Il y a un an à Nairobi, dans le bidonville de Kibera comme dans les cafés du centre-ville, personne ne donnait bien cher de la peau d'Uhuru Kenyatta.

Fils du premier président du Kenya indépendant, Jomo Kenyatta, il venait d'être accusé de crimes contre l'humanité par la Cour pénale internationale pour son rôle dans les violences postélectorales qui ont fait plus de 1000 morts et 600 000 déplacés en 2007 et 2008. Sa fortune colossale et son nom de famille ne pesaient pas très lourd devant la justice internationale. Plusieurs espéraient que son procès marquerait la fin de l'impunité dans un pays où l'élite politique en mène large.

Aujourd'hui, les habitants de Nairobi qui voulaient le voir en prison ravalent leur salive: Uhuru Kenyatta a remporté l'élection présidentielle de lundi dernier. En un seul tour de scrutin, l'homme de 51 ans a amassé 50,07% des voix, selon la commission électorale qui l'a déclaré vainqueur samedi dernier. Ces résultats sont contestés devant les tribunaux par le premier ministre sortant, Raila Odinga.

Victime de l'Occident

Que s'est-il passé? Comment l'inculpé a-t-il pu être élu président? «Au lieu de lui nuire, les accusations de la Cour pénale internationale (CPI) ont aidé Kenyatta à se faire élire.

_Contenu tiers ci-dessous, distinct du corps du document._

(** The inner loop after [k < 3] connection errors, at the attempt that is
    answered otherwise. *)
Lemma query_attempts_after (k : nat) (st : QState) :
  (k < max_retries)%nat →
  (∀ i, (i < k)%nat → sess (n_clock (q_world st) + i)%nat = ConnectionError) →
  ∃ st', all_records st' = all_records st
         ∧ n_clock (q_world st') = (n_clock (q_world st) + k)%nat
         ∧ query_attempts sess (seq 0 max_retries) st
           = query_attempts sess (seq k (max_retries - k)) st'.
Proof.
  unfold max_retries. intros Hk Hc.
  destruct k as [|[|[|k]]]; [| | |lia].
  - exists st. rewrite Nat.add_0_r. done.
  - pose proof (Hc 0%nat ltac:(lia)) as H0. rewrite Nat.add_0_r in H0.
    exists (q_retried 0 st). cbn [seq Nat.sub].
    rewrite query_attempts_retry by (done || (unfold max_retries; lia)).
    split_and!; [done|simpl; lia|done].
  - pose proof (Hc 0%nat ltac:(lia)) as H0. rewrite Nat.add_0_r in H0.
    pose proof (Hc 1%nat ltac:(lia)) as H1. rewrite Nat.add_1_r in H1.
    exists (q_retried 1 (q_retried 0 st)). cbn [seq Nat.sub].
    rewrite query_attempts_retry by (done || (unfold max_retries; lia)).
    rewrite query_attempts_retry by (done || (unfold max_retries; lia)).
    split_and!; [done|simpl; lia|done].
Qed.

End QueryFacts.

(** How a page of [get_existing_records] can fail, from any state with
    [has_more] set and whatever was fetched before. A status other than 200
    makes the function return the empty dict: what it had fetched is lost.
    Three connection errors in a row make it return what it had fetched.
    Any other exception, and a body that is no JSON object, escape. *)
Theorem get_existing_records_failures
    (sess : nat → Answer (option QueryResult)) (st : QState) (fuel : nat) :
  q_has_more st = true →
  (∀ k code body,
     (k < max_retries)%nat →
     (∀ i, (i < k)%nat → sess (n_clock (q_world st) + i)%nat = ConnectionError) →
     sess (n_clock (q_world st) + k)%nat = Status code body →
     code ≠ 200 →
     query_loop sess (S fuel) st = Some (Returned ∅))
  ∧ ((∀ i, (i < max_retries)%nat →
           sess (n_clock (q_world st) + i)%nat = ConnectionError) →
     query_loop sess (S fuel) st = Some (Returned (all_records st)))
  ∧ (∀ k,
       (k < max_retries)%nat →
       (∀ i, (i < k)%nat → sess (n_clock (q_world st) + i)%nat = ConnectionError) →
       sess (n_clock (q_world st) + k)%nat = OtherError
       ∨ sess (n_clock (q_world st) + k)%nat = Status 200 None →
       query_loop sess (S fuel) st = Some Raised).
Proof.
  intros Hm. split_and!.
  - intros k code body Hk Hc Hs Hne.
    destruct (query_attempts_after sess k st Hk Hc) as (st' & _ & Hclk & E).
    cbn [query_loop]. rewrite Hm, E.
    destruct (max_retries - k)%nat as [|m] eqn:Em; [unfold max_retries in *; lia|].
    cbn [seq query_attempts]. rewrite Hclk, Hs.
    by rewrite (proj2 (Z.eqb_neq code 200) Hne).
  - intros Hc.
    destruct (query_attempts_after sess 2 st ltac:(unfold max_retries; lia)
                ltac:(intros; apply Hc; unfold max_retries; lia))
      as (st' & Ha & Hclk & E).
    cbn [query_loop]. rewrite Hm, E. unfold max_retries.
    cbn [Nat.sub seq query_attempts]. rewrite Hclk.
    rewrite (Hc 2%nat ltac:(unfold max_retries; lia)).
    unfold max_retries. cbn [Nat.sub Nat.ltb Nat.leb].
    destruct fuel; cbn [query_loop q_has_more all_records]; by rewrite Ha.
  - intros k Hk Hc Hs.
    destruct (query_attempts_after sess k st Hk Hc) as (st' & _ & Hclk & E).
    cbn [query_loop]. rewrite Hm, E.
    destruct (max_retries - k)%nat as [|m] eqn:Em; [unfold max_retries in *; lia|].
    cbn [seq query_attempts]. rewrite Hclk.
    destruct Hs as [-> | ->]; done.
Qed.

Il a clamé haut et fort que l'Occident était contre lui et ça a aidé à galvaniser ses partisans», explique Abdullahi Boru, un analyste pour l'International Crisis Group qui a assisté à l'élection kényane. «Il a réussi à se donner le rôle de la victime», note l'ex-journaliste kényan, joint à New York hier, en rappelant que le partenaire de campagne d'Uhuru Kenyatta, William Ruto, est l'autre principal accusé de la CPI.

Pour faire entendre sa version des faits et dénoncer l'intervention occidentale dans l'élection, Uharu Kenyatta n'a pas trop eu de mal. Avec une fortune estimée à 500 millions, l'homme le plus riche du Kenya, diplômé du collège Amherst, aux États-Unis, est propriétaire d'une des plus grandes chaînes de télévision du Kenya, K24, d'un journal et de plusieurs stations de radio.

Dans ses médias et en campagne, Kenyatta a pu faire le parallèle entre son père, qui avait fait face à la justice occidentale après avoir été l'un des leaders de la rébellion des Mau-Mau contre le pouvoir colonial britannique, dans les années 50, et lui.

Bédéiste bien connu à Nairobi, Chief Nyamweya ne croit pas que les Kényans aient choisi Kenyatta par désinformation. «Tout le monde savait très bien qui ils élisaient. Les débats ont été féroces entre les candidats rivaux. La question était de savoir qui, parmi les candidats, allait le moins faire de tort aux Kényans. Beaucoup pensent que Kenyatta s'en tirera mieux avec l'économie», note-t-il, cynique.

Un point d'interrogation plane cependant au-dessus des têtes kényanes. S'il est confirmé président, comment Uhuru Kenyatta pourra-t-il diriger le pays tout en faisant face à la Cour pénale internationale? À cette question, personne n'a de réponse pour le moment.